Former railway station in England

Luton Hoo railway station was built by the Hertford, Luton and Dunstable Railway on the branch line between Hatfield and Dunstable. It opened in 1860 and was originally called New Mill End. In 1861 the station and line was taken over by the Great Northern Railway. The Prince of Wales, the future George V, who had travelled by special train from King's Cross alighted at the station on 5 December 1878 on a visit to Luton Hoo. A crowd cheered the Prince on his arrival. A carpet was laid along the station platform over which a wooden roof decorated with evergreens and scarlet cloth was erected.

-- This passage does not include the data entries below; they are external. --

Lemma vinv_fill s t b w c x : vinv s -> s.(threads) !! t = Some (TAlloc b w) -> s.(vlock) = None -> s.(vbufs) !! b = Some x ->
  NoDup (descs c) -> (forall i, i ∈ descs c -> (i < NUM)%nat /\ s.(dfree) !! i = Some true) ->
  vinv (set_vlock (Some (HThread t)) (set_threads (<[t := TFilled c b w]> s.(threads)) (filled c b w x (set_dfree (take_descs c s.(dfree)) s)))).
Proof.
  intros Hinv Hth Hlk Hb Hnd Hfree. assert (c.(c0) ∈ descs c) as Hc0 by apply list_elem_of_here. destruct (Hfree _ Hc0) as [Hlt0 Hf0].
  pose proof (free_head s _ Hinv Hlt0 Hf0) as Hnp. pose proof (availq_room _ (pend_room s _ Hinv Hlt0 Hnp)) as Hroom.
  destruct Hinv as [Hc ? ? ? ? ? Hh Ht Hst Hl His]. pose proof (lookup_lt_Some _ _ _ Hb) as Hblt. pose proof (fill_apart s t b w c Hc Hth Hfree) as Hap. pose proof (core_fill s t b w c x Hc Hth Hb Hnd Hfree) as Hcf.
  assert (forall u, act (fill_step s t b w c x) u = if decide (u = t) then Some (c, b, w) else act s u) as Ea by (intros; by apply fill_act).
  change (vinv (fill_step s t b w c x)). set (s' := fill_step s t b w c x) in *.
  assert (pend s' = pend s) as Ep.
  { unfold pend. f_equal. unfold availq, s', fill_step, filled. cbn. by apply queue_fill. }
  assert (act s t = None) as Hat by (unfold act; by rewrite Hth).
  assert (use s t = Some b) as Hut by (unfold use; by rewrite Hth).
  constructor; try done; rewrite ?Ep; try done.
  - intros h Hin. destruct (Hh h Hin) as (u & c' & b' & w' & Hact & Eh). exists u, c', b', w'. split; [|done]. rewrite Ea, decide_False; [done |]. intros ->. congruence.
  - intros u th Hu. unfold s', fill_step in Hu. cbn in Hu. rewrite (lookup_insert_thread _ _ _ _ _ Hth) in Hu. case_decide as E.
    + injection Hu as <-. subst u. cbn [thread_ok]. rewrite Ep. unfold disk_of, s', fill_step, filled. cbn. split_and!; [by rewrite list_lookup_insert_eq | done | done |].
      apply list_lookup_insert_eq. rewrite (co_avail _ Hc). unfold NUM in *. apply Nat2Z.inj_lt. rewrite Z2Nat.id; apply Z.mod_pos_bound; lia.
    + specialize (Ht u th Hu). assert (forall b', uses th = Some b' -> disk_of s' b' = disk_of s b') as Hd.
      { intros b' Hb'. unfold disk_of, s', fill_step, filled. cbn. rewrite list_lookup_insert_ne; [done |]. intros ->. apply E. eapply (co_own _ Hc); [|exact Hut]. unfold use. by rewrite Hu. }
      destruct th as [| | |c' b' w'|c' b' w'|c' b' w']; cbn [thread_ok uses] in *; try done.
      * exists t. eexists. by rewrite Ea, decide_True.
      * destruct Ht as (_ & _ & E' & _). congruence.
      * by rewrite Ep, Hd.
      * by rewrite Ep, Hd.
  - intros h Hin. destruct (Hst h Hin) as (ob & st & Hob & HP). exists ob, st. split; [|done]. unfold s', fill_step, filled. cbn. rewrite list_lookup_insert_ne; [done |]. intros <-. apply Hnp. unfold pend. set_solver.
  - intros u [= <-]. exists c, b, w. unfold s', fill_step. cbn. apply list_lookup_insert_eq. by eapply lookup_lt_Some.
  - intros Hne. destruct (His Hne) as [?|E]; [by left | congruence].
Qed.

The station's name was changed to Luton Hoo in 1891. It was closed in 1965. The last passenger train, packed with enthusiasts, was hauled by Brush Type 2 (later Class 31) D5589 on 24 April 1965.

It served Luton Hoo house and the village of New Mill End. It was close to the Midland Railway station of Chiltern Green and the GNR line took a parallel course to the Midland north to Luton Bute Street.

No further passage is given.